Segment Start: Excerpted records

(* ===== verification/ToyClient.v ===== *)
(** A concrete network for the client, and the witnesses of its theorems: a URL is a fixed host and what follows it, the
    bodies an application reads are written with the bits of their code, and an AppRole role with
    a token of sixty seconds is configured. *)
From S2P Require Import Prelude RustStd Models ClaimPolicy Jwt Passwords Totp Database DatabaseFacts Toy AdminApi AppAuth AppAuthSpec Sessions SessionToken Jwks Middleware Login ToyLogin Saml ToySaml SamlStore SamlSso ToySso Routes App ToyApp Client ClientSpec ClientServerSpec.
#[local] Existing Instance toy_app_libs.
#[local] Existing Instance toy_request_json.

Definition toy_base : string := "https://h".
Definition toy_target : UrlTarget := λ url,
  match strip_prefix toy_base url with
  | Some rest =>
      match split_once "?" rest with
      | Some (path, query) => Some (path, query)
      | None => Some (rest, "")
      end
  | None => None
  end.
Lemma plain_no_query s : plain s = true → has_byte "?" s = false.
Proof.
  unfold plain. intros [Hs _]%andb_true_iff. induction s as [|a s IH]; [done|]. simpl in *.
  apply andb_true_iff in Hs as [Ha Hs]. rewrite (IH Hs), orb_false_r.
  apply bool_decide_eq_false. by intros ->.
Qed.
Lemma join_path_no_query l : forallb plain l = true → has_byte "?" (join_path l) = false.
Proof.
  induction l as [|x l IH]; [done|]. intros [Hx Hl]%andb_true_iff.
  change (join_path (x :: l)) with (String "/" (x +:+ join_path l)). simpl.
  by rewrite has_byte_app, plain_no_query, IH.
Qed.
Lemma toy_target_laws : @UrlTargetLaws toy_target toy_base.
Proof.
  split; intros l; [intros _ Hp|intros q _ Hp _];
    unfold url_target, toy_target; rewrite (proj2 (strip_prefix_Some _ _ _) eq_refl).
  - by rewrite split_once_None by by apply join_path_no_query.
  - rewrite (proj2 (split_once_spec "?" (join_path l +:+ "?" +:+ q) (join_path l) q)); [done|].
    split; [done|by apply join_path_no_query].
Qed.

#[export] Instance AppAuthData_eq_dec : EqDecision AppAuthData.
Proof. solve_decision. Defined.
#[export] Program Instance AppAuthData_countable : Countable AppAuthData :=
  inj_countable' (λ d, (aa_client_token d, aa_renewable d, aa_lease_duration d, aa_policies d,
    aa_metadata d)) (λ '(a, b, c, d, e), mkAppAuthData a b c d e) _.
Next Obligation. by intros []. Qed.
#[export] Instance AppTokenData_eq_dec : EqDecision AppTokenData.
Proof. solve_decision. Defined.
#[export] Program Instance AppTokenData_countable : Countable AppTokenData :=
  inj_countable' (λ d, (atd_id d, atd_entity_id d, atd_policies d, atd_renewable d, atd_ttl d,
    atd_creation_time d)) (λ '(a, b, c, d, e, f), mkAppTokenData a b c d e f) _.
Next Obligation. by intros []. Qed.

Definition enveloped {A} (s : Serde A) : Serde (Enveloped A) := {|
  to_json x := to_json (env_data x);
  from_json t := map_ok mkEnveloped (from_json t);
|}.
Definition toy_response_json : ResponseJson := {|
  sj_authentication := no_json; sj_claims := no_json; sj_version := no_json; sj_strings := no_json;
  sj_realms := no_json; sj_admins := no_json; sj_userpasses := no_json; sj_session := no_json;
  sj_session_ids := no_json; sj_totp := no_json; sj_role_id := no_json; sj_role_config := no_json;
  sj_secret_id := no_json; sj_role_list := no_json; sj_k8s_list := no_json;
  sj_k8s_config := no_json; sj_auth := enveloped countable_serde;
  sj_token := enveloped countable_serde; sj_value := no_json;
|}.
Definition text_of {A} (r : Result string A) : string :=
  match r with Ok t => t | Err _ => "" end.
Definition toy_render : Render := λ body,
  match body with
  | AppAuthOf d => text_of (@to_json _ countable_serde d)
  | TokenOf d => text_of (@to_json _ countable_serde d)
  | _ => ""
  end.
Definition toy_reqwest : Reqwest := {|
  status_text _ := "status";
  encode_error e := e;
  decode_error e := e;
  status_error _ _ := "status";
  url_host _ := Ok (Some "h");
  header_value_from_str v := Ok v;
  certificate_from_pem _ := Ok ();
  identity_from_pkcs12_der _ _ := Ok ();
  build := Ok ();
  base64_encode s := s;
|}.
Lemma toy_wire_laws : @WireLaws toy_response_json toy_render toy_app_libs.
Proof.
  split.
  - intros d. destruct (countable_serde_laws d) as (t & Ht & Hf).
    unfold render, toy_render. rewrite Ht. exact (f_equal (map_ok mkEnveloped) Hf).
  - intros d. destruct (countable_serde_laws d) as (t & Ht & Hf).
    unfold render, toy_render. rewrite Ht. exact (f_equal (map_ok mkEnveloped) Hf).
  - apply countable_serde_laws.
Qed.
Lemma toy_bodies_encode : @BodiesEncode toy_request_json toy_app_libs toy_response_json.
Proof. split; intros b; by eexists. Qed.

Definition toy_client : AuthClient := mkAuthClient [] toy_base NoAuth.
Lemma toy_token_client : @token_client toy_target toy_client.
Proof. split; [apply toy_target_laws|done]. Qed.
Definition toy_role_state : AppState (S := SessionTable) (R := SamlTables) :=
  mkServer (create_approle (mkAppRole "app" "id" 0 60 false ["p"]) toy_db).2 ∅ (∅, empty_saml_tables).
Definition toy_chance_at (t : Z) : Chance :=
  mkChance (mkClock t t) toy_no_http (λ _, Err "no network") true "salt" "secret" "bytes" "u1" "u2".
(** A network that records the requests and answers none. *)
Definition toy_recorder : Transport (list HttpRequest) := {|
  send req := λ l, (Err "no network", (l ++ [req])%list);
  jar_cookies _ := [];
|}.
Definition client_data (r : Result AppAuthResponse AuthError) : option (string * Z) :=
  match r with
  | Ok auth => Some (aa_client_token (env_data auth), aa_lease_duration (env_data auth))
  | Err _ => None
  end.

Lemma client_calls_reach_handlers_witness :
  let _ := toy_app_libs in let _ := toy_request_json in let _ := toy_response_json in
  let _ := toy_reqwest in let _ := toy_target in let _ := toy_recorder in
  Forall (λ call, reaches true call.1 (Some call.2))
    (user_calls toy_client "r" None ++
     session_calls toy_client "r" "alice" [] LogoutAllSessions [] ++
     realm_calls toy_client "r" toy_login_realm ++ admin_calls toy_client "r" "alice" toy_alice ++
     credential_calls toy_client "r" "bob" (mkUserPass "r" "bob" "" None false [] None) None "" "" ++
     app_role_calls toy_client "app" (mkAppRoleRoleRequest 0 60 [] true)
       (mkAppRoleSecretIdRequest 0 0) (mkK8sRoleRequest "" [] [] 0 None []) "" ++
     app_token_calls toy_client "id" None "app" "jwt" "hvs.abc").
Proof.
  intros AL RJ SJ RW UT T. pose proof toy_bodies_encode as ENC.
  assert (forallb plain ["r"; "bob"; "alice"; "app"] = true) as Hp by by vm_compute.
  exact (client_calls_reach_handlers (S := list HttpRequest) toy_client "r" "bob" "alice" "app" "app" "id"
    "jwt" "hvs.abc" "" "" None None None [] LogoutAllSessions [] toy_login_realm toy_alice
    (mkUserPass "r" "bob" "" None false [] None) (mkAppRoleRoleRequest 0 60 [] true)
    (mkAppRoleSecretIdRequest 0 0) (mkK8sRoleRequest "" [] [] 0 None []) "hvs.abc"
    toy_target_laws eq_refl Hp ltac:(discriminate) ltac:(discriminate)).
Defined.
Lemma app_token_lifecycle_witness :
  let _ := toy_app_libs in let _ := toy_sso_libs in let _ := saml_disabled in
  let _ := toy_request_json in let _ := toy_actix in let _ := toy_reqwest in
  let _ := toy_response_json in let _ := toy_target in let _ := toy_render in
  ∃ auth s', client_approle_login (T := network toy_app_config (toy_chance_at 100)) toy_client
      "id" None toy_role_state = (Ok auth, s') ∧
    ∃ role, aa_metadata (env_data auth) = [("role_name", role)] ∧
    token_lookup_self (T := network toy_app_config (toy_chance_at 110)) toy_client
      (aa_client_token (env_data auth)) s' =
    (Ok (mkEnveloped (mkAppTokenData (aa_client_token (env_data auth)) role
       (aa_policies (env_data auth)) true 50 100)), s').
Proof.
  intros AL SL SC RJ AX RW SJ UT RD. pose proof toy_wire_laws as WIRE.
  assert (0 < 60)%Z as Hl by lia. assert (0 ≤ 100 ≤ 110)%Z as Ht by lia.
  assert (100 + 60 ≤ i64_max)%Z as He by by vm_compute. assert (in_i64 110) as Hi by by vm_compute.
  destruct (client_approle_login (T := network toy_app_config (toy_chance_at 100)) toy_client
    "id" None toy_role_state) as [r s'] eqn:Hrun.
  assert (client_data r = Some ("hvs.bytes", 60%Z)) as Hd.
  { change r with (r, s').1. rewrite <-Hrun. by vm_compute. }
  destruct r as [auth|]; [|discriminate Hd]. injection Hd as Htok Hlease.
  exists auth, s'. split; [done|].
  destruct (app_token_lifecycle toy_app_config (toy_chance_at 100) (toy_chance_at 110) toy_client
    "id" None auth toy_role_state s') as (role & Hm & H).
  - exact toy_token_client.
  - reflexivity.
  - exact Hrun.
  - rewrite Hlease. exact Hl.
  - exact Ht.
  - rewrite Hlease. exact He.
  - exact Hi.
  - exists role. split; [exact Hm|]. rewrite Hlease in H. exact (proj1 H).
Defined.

Segment End: Excerpted records

### Exercise goal
Give back precisely the lines above that start at the line containing "let _ := toy_request_json in let _ := toy_actix" and end at the line containing "assert (100 +", inclusive. No other lines belong in the output.

### Task answer
  let _ := toy_request_json in let _ := toy_actix in let _ := toy_reqwest in
  let _ := toy_response_json in let _ := toy_target in let _ := toy_render in
  ∃ auth s', client_approle_login (T := network toy_app_config (toy_chance_at 100)) toy_client
      "id" None toy_role_state = (Ok auth, s') ∧
    ∃ role, aa_metadata (env_data auth) = [("role_name", role)] ∧
    token_lookup_self (T := network toy_app_config (toy_chance_at 110)) toy_client
      (aa_client_token (env_data auth)) s' =
    (Ok (mkEnveloped (mkAppTokenData (aa_client_token (env_data auth)) role
       (aa_policies (env_data auth)) true 50 100)), s').
Proof.
  intros AL SL SC RJ AX RW SJ UT RD. pose proof toy_wire_laws as WIRE.
  assert (0 < 60)%Z as Hl by lia. assert (0 ≤ 100 ≤ 110)%Z as Ht by lia.
  assert (100 + 60 ≤ i64_max)%Z as He by by vm_compute. assert (in_i64 110) as Hi by by vm_compute.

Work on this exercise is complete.